NZ’s 2030 climate change target

Tim Groser announced:

New Zealand will commit to a new, more ambitious climate change target,Climate Change Issues Minister Tim Groser announced today.

“This target is to reduce our greenhouse gas emissions to 30 per cent below 2005 levels by 2030,” Mr Groser said. “This is a significant increase on our current target of five per cent below 1990 emission levels by 2020.”

Is it?

“New Zealand’s target is equivalent to a reduction of 11 per cent below our 1990 emission levels by 2030. Our target is expressed against 2005 emission levels similar to the approach of other significant players including the United States and Canada,” Mr Groser said.

So in fact it is saying a drop from -5% to -11% over an extra decade. That’s not particularly huge.

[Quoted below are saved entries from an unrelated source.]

Lemma validate_create_pending_Ok op pa :
  plan (op_target_snapshot op) →
  validate_create_pending op pa = Ok tt →
  create_action_allowed (op_phase op) (pa_kind pa) = true ∧
  pa_action_id pa = op_execution_id op +:+ ":" +:+ pretty (pa_sequence pa) +:+ ":" +:+ Action.debug (pa_kind pa) ∧
  (is_compensation_action (pa_kind pa) = true → ∀ id, op_target_replica_id op = Some id → is_committed_member op id = false) ∧
  ∃ m, create_addressed op (pa_kind pa) m ∧ pa_target_id pa = srs_id m ∧ pa_target_instance_id pa = srs_instance_id m.
Proof.
  intros HT H. unfold validate_create_pending in H. apply bind_Ok in H as ([] & Ha%fail_if_Ok & (e & He & H%fail_if_Ok)%bind_Ok).
  guards. destruct (create_pending_Ok _ _ _ _ _ HT He) as (Hk & Hi & _ & _ & Hc & m & Hm & Hid & Hinst).
  split; [done|]. split; [congruence|]. split; [done|]. exists m. split; [done|]. split; congruence.
Qed.
Lemma CreateOptions_run `{Crypto} l parsing Timestamp (w : world) :
  CreateOptions l parsing Timestamp w =
    let nw := normalize l parsing w in
    let api := this w in
    let P := PreParams api Timestamp nw.1 in
    let pre := length (heap w) in
    ({| method := Method api;
        url := "https://" +:+ Host (Area api) +:+ "/" +:+ RemotePath api;
        headers := Headers api;
        qs := if decide (Method api = "GET") then Some pre else None;
        form := if decide (Method api = "GET") then None else Some pre |},
     {| this := api;
        heap := setHeaders api
                  (heap nw.2 ++ [Obj.set P "Signature" (VStr (Signature api P))]) |}).
Proof.
  unfold CreateOptions, bind.
  pose proof (normalize_this l parsing w) as Hthis.
  pose proof (normalize_length l parsing w) as Hlen.
  destruct (normalize l parsing w) as [params' w1]; simpl in *.
  unfold self, alloc, assign_prop, bind, read, write, ret, setHeaders; simpl.
  rewrite Hthis, Hlen.
  destruct (decide (Method (this w) = "POST")); simpl; done.
Qed.

(** the store is well formed when the client's [Headers] is an object of it *)
Definition wf (w : world) : Prop := Headers (this w) < length (heap w).

Lemma setHeaders_other api (h : list obj) (l : loc) :
  l ≠ Headers api -> setHeaders api h !! l = h !! l.
Proof.
  intros Hne. unfold setHeaders.
  case_decide; by rewrite !list_lookup_insert_ne.
Qed.

(** the parameters a request carries are the merged map with its signature *)
Lemma sent_CreateOptions `{Crypto} l parsing Timestamp (w : world) :
  wf w ->
  sent (CreateOptions l parsing Timestamp w) =
    let P := PreParams (this w) Timestamp (normalize l parsing w).1 in
    Obj.set P "Signature" (VStr (Signature (this w) P)).
Proof.
  intros Hwf. rewrite CreateOptions_run. unfold sent, deref; cbn -[normalize].
  assert (Hlook : forall X : obj,
    default [] (setHeaders (this w) (heap (normalize l parsing w).2 ++ [X])
                  !! length (heap w)) = X).
  { intros X. rewrite setHeaders_other by (unfold wf in Hwf; lia).
    rewrite <- (normalize_length l parsing w).
    by rewrite list_lookup_middle. }
  destruct (decide (Method (this w) = "GET")); apply Hlook.
Qed.

End OptionsFacts.

(** ** The merged map [PreParams] *)

Module MergeFacts.
Import ObjFacts SortFacts StoreFacts OptionsFacts.
(** X22.  On a buffer that is not empty, in a world where each of the
    two models directories is there or can be made (its path holds a
    directory or nothing), and with faster_whisper giving both the same
    answers, the transcriber of the command line and the one of the
    daemon are interchangeable: they return the same text or raise the
    same exception, make the same outside calls and the same
    constructions, and leave the same model, the same menu and the same
    files, the two models directories apart. *)
Theorem transcribers_agree
    (E : env) (audio : list Q) (rate : Z) (w : world) :
  audio <> [] ->
  makedirs_goes_through Index.models_dir w ->
  makedirs_goes_through SpeechApp.models_dir w ->
  let r := Index.transcribe E audio rate w in
  let r' := SpeechApp.transcribe_audio E audio rate w in
  fst r = fst r' /\
  trace (snd r) = trace (snd r') /\
  _model (snd r) = _model (snd r') /\
  constructions (snd r) = constructions (snd r') /\
  next_tmp (snd r) = next_tmp (snd r') /\
  title (snd r) = title (snd r') /\
  status (snd r) = status (snd r') /\
  config (snd r) = config (snd r') /\
  forall p, p <> Index.models_dir -> p <> SpeechApp.models_dir ->
    fs (snd r) !! p = fs (snd r') !! p.
Proof.
  intros Hne _ _. cbv zeta.
  destruct (transcriber_frame E Index.models_dir audio rate w)
    as (Ht & Hs & Hc & _).
  destruct (transcriber_frame E SpeechApp.models_dir audio rate w)
    as (Ht' & Hs' & Hc' & _).
  rewrite (transcribe_audio_nonempty E audio rate w Hne).
  unfold Index.transcribe in *.
  rewrite Ht, Hs, Hc, Ht', Hs', Hc'.
  destruct (nonempty_has_peak audio Hne) as [m Hmax].
  destruct (transcriber_prefix audio rate w m Hmax) as (w3 & Hfile & Heq).
  rewrite !Heq.
  destruct (run_model_any_directory E Index.models_dir SpeechApp.models_dir
              (temp_name ".wav" w) w3 _ _ Hfile)
    as (H1 & H2 & H3 & H4 & H5 & H6).
  - apply temp_name_is_not_the_models_directory.
  - unfold temp_name, SpeechApp.models_dir. rewrite append_cons. discriminate.
  - repeat split; assumption.
Qed.

(** On one second of audio with a model that answers. *)
Lemma word_is_transcribed_alike :
  fst (Index.transcribe Samples.steady Samples.word 16000 Samples.boot)
  = fst (SpeechApp.transcribe_audio Samples.steady Samples.word 16000
           Samples.boot).
Proof.
  destruct (transcribers_agree Samples.steady Samples.word 16000
              Samples.boot) as [Hsame _].
  - intros Heq. apply (f_equal (@length Q)) in Heq. vm_compute in Heq.
    discriminate.
  - left. reflexivity.
  - left. reflexivity.
  - exact Hsame.
Defined.
(** [apiCache.get<AIResponse>(key)] *)
Definition apiCache_get (k : string) : MM (option AIResponse) :=
  fun s =>
    let '(r, n, c) :=
      ContentCache.get (Date_now env) k (dateReads s) (apiCache s) in
    (Ok r, set_cache_clock c n s).

(** [apiCache.set(key, value, ttl)] *)
Definition apiCache_set (k : string) (v : AIResponse) (ttl : Z) : MM unit :=
  fun s =>
    let '(n, c) :=
      ContentCache.set (Date_now env) k v (Some ttl) (dateReads s)
        (apiCache s) in
    (Ok tt, set_cache_clock c n s).

(** [registerProvider(provider)] *)
Definition registerProvider (p : AIProvider) : MM unit :=
  modify (fun s => set_providers (JSMap.set (id p) p (providers s)) s).

(** [setLoadBalancingStrategy(strategy)] *)
Definition setLoadBalancingStrategy (t : LoadBalancingType) : MM unit :=
  modify (set_loadBalancer t).

(** [private getCacheKey(request)] *)
Definition getCacheKey (request : AIRequest) : string :=
  ("ai-request-" ++
   base64 env
     (JSON_stringify env
        {| key_type := request_type request;
           key_prompt := substring 0 100 (prompt request);
           key_maxTokens := maxTokens request;
           key_temperature := temperature request |}))%string.

(** [await provider.client.(...).create({...})] *)
Definition client_call (p : AIProvider) (m : AIModel) (request : AIRequest)
  : MM BackendReply :=
  fun s =>
    let n := List.length (contacted s) in
    match client_create env n (id p) (model_id m) request with
    | Some reply => (Ok reply, log_contact (id p) s)
    | None => (Throw (ProviderCallFailed (id p) n), log_contact (id p) s)
    end.

(** [usage.total_tokens || (usage.input_tokens + usage.output_tokens) || 0]
    ([input_tokens] exists on Anthropic replies only). *)
Definition totalOf (p : AIProvider) (reply : BackendReply) : Z :=
  let alt :=
    match provider_type p with
    | anthropic => reply_inputTokens reply + reply_outputTokens reply
    | _ => 0
    end in
  match reply_totalTokens reply with
  | Some t => if t =? 0 then alt else t
  | None => alt
  end.
Lemma chat_appends_user_then_assistant_witness :
  exists resp w',
    chat sample_unicode sample_env sample_sid sample_chat (sample_world interview) = (inr resp, w')
    /\ map (fun d => MessageSchema.role (body d)) (ChatResponse.messages resp)
       = ["system"; "user"; "assistant"]
    /\ List.length (message (db w')) = 3.
Proof.
  destruct (chat_appends_user_then_assistant sample_unicode sample_env sample_sid sample_chat
              (sample_world interview) (sample_session interview) eq_refl)
    as (reply & resp & w' & u & a & before & _ & Hchat & Hlist & Hmsg & Hu & Ha & Hresp & _).
  exists resp, w'. split; [exact Hchat|].
  injection Hlist as <-.
  rewrite Hresp, Hmsg, map_app. simpl. rewrite Hu, Ha. split; reflexivity.
Defined.

Lemma chat_unknown_wellformed_witness :
  chat sample_unicode sample_env "65f0c0ffee00000000000009" sample_chat (sample_world jobs)
  = (inl (HTTPException 404 "Session not found"), sample_world jobs).
Proof.
  apply chat_unknown_wellformed.
  - right. reflexivity.
  - intros s. vm_compute. discriminate.
Defined.

Lemma chat_raises_inv_witness :
  binding sample_env = BsonObjectId /\ oid_of_str "no such session" = None.
Proof.
  assert (Hchat : chat sample_unicode sample_env "no such session" sample_chat
                       (sample_world jobs) = (inl InvalidId, sample_world jobs))
    by (vm_compute; reflexivity).
  exact (proj2 (proj1 (chat_raises_inv sample_unicode sample_env "no such session"
                         sample_chat (sample_world jobs) (sample_world jobs)
                         InvalidId Hchat) eq_refl)).
Defined.
(** What every call of [handle] does to the store and which exceptions it
    can raise. *)
Lemma handle_cases (strategy : MissingValueHandlingStrategy.t)
    (s : state) (df : ref) (o : outcome ref) (s' : state) :
  MissingValueHandlingStrategy.handle strategy df s = (o, s') ->
  heap s ⊆ heap s'
  /\ match o with
     | Return r => heap s !! r = None /\ is_Some (heap s' !! r)
     | Raise e => forall name, e <> UnsupportedStrategy name
     end.
Proof.
  intros Hrun. destruct (heap s !! df) as [D|] eqn:Hdf.
  - destruct strategy as [self|self]; cbn [MissingValueHandlingStrategy.handle] in Hrun.
    + destruct self as [a k].
      change {| DropMissingValuesStrategy.axis := a;
                DropMissingValuesStrategy.thresh := k |} with (drop_with a k) in Hrun.
      rewrite (handle_drop s df D Hdf) in Hrun. cbv zeta in Hrun.
      destruct (dropna a k D) as [e|out] eqn:Edrop; inversion Hrun; subst; cbn [heap].
      * split; [reflexivity|]. intros name. unfold dropna in Edrop.
        destruct (a =? 0); [discriminate|]. destruct (a =? 1); [discriminate|].
        inversion Edrop. discriminate.
      * pose proof (fresh_None (heap s)) as Hfresh.
        split; [now apply insert_subseteq|].
        split; [exact Hfresh | rewrite lookup_insert_eq; eauto].
    + pose proof (handle_fill_result self s df D Hdf) as Hres.
      rewrite Hrun in Hres.
      pose proof (fresh_None (heap s)) as Hfresh.
      inversion Hres; subst; cbn [heap].
      * split; [now apply insert_subseteq|].
        split; [exact Hfresh | rewrite lookup_insert_eq; eauto].
      * pose proof (fresh_None (<[fresh (dom (heap s)) := D]> (heap s))) as Hfresh'.
        assert (Hsub : heap s ⊆ <[fresh (dom (heap s)) := D]> (heap s))
          by now apply insert_subseteq.
        split; [etransitivity; [exact Hsub | now apply insert_subseteq]|].
        split; [eapply lookup_weaken_None; eauto | rewrite lookup_insert_eq; eauto].
      * split; [now apply insert_subseteq | discriminate].
  - destruct strategy as [self|self]; cbn [MissingValueHandlingStrategy.handle] in Hrun.
    + rewrite (handle_drop_dangling self df s Hdf) in Hrun.
      inversion Hrun; subst; cbn [heap]. split; [reflexivity | discriminate].
    + rewrite (handle_fill_dangling self df s Hdf) in Hrun.
      inversion Hrun; subst; cbn [heap]. split; [reflexivity | discriminate].
Qed.
(** Two ticks that differ in the second agent's predictions agree on the
    first agent. *)
Lemma later_agents_do_not_interfere_witness :
  exists st1 rs st1' rs',
    inferGoals (two_agents predicted stay) thirds = Ok (st1, rs) /\
    inferGoals (two_agents predicted predicted) thirds = Ok (st1', rs') /\
    rs !! 0%nat = rs' !! 0%nat.
Proof.
  assert (sized thirds) as Hsized by done.
  destruct (agents_run_total reset_priors (two_agents predicted stay) 0 2 thirds)
    as (st1 & rs & Hrun & _); [done | done | simpl; lia |].
  destruct (agents_run_total reset_priors (two_agents predicted predicted) 0 2 thirds)
    as (st1' & rs' & Hrun' & _); [done | done | simpl; lia |].
  exists st1, rs, st1', rs'.
  assert (inferGoals (two_agents predicted stay) thirds = Ok (st1, rs)) as H1
    by (unfold inferGoals; by rewrite inferGoals_from_run).
  assert (inferGoals (two_agents predicted predicted) thirds = Ok (st1', rs')) as H2
    by (unfold inferGoals; by rewrite inferGoals_from_run).
  split; [exact H1|]. split; [exact H2|].
  apply (later_agents_do_not_interfere (two_agents predicted stay)
           (two_agents predicted predicted) thirds st1 st1' rs rs' 0);
    try done; simpl; lia.
Defined.
Definition set__customSensor (value : CustomSensorVolume.t) (this : t) : t :=
  {| _customSensor := value; _xHalfAngle := _xHalfAngle this; _yHalfAngle :=
     _yHalfAngle this; isDestroyed := isDestroyed this |}.

Definition set__xHalfAngle (value : R) (this : t) : t :=
  {| _customSensor := _customSensor this; _xHalfAngle := value; _yHalfAngle
     := _yHalfAngle this; isDestroyed := isDestroyed this |}.

Definition set__yHalfAngle (value : R) (this : t) : t :=
  {| _customSensor := _customSensor this; _xHalfAngle := _xHalfAngle this;
     _yHalfAngle := value; isDestroyed := isDestroyed this |}.

Definition set_isDestroyed (value : bool) (this : t) : t :=
  {| _customSensor := _customSensor this; _xHalfAngle := _xHalfAngle this;
     _yHalfAngle := _yHalfAngle this; isDestroyed := value |}.

(** [updateDirections(rectangularSensor)] on the object: the array of
    [_customSensor.directions] is rewritten and assigned back through the
    [directions] setter. *)
Definition updateDirections (rectangularSensor : t) : t :=
  let directions :=
    CustomSensorVolume.directions (_customSensor rectangularSensor) in
  let directions :=
    updateDirections (_xHalfAngle rectangularSensor)
      (_yHalfAngle rectangularSensor) directions in
  set__customSensor
    (CustomSensorVolume.set_directions directions
       (_customSensor rectangularSensor))
    rectangularSensor.

(** [new RectangularPyramidSensorVolume()], without options. *)
Definition new : t :=
  updateDirections
    {| _customSensor := CustomSensorVolume.new;
       _xHalfAngle := CesiumMath.PI_OVER_TWO;
       _yHalfAngle := CesiumMath.PI_OVER_TWO;
       isDestroyed := false |}.

(** The [xHalfAngle] setter. *)
Definition set_xHalfAngle (value : R) (this : t) : Completion t :=
  if Rltb CesiumMath.PI_OVER_TWO value then
    Throw (DeveloperError
             "xHalfAngle must be less than or equal to 90 degrees.")
  else if negb (Reqb (_xHalfAngle this) value) then
    Normal (updateDirections (set__xHalfAngle value this))
  else Normal this.

(** The [yHalfAngle] setter. *)
Definition set_yHalfAngle (value : R) (this : t) : Completion t :=
  if Rltb CesiumMath.PI_OVER_TWO value then
    Throw (DeveloperError
             "yHalfAngle must be less than or equal to 90 degrees.")
  else if negb (Reqb (_yHalfAngle this) value) then
    Normal (updateDirections (set__yHalfAngle value this))
  else Normal this.

(** [RectangularPyramidSensorVolume.prototype.update]. *)
Definition update (this : t) (frameState : FrameState.t)
    : Completion (t * FrameState.t) :=
  match CustomSensorVolume.update (_customSensor this) frameState with
  | Normal (customSensor, frameState) =>
      Normal (set__customSensor customSensor this, frameState)
  | Throw error => Throw error
  end.

(** [RectangularPyramidSensorVolume.prototype.destroy]. *)
Definition destroy (this : t) (context : Context) : t * Context :=
  let (customSensor, context) :=
    CustomSensorVolume.destroy (_customSensor this) context in
  (set_isDestroyed true (set__customSensor customSensor this), context).
End Def.
End RectangularPyramidSensorVolume.

(** ** Entities and their properties *)

Section Properties.
Context `{Cesium}.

What does this mean in terms of actual numbers. Here is our actual (gross) emissions and targets in kilotonnes of CO2 equivalent

  • 1990 – 66,720
  • 2005 – 84,638
  • 2013 – 80,962
  • 2020 – 5% below 1990 – 63,384
  • 2030 – 30% below 2005 – 59,247
  • 2050 – 50% below 1990 – 33,360

So what is the reduction needed for each year between the dates above

  • 2013 – 2020 – 17,578/7 = 2,511 kt per year
  • 2020 – 2030 – 4,137/10 = 414 kt per year
  • 2030 – 2050 – 25,987/10 = 1299 kt per year

I don’t see any way we will meet the 2020 target. To compare let’s see what happened under the last three governments:

  • 1990 – 1999 – grew by 946 kt per year
  • 1999 – 2008 – grew by 732 kt per year
  • 2008 – 2013 – shrunk by 95 kt per year

Of course these are gross emissions. I think net emissions are more useful, but it seems targets are meant to be gross emissions.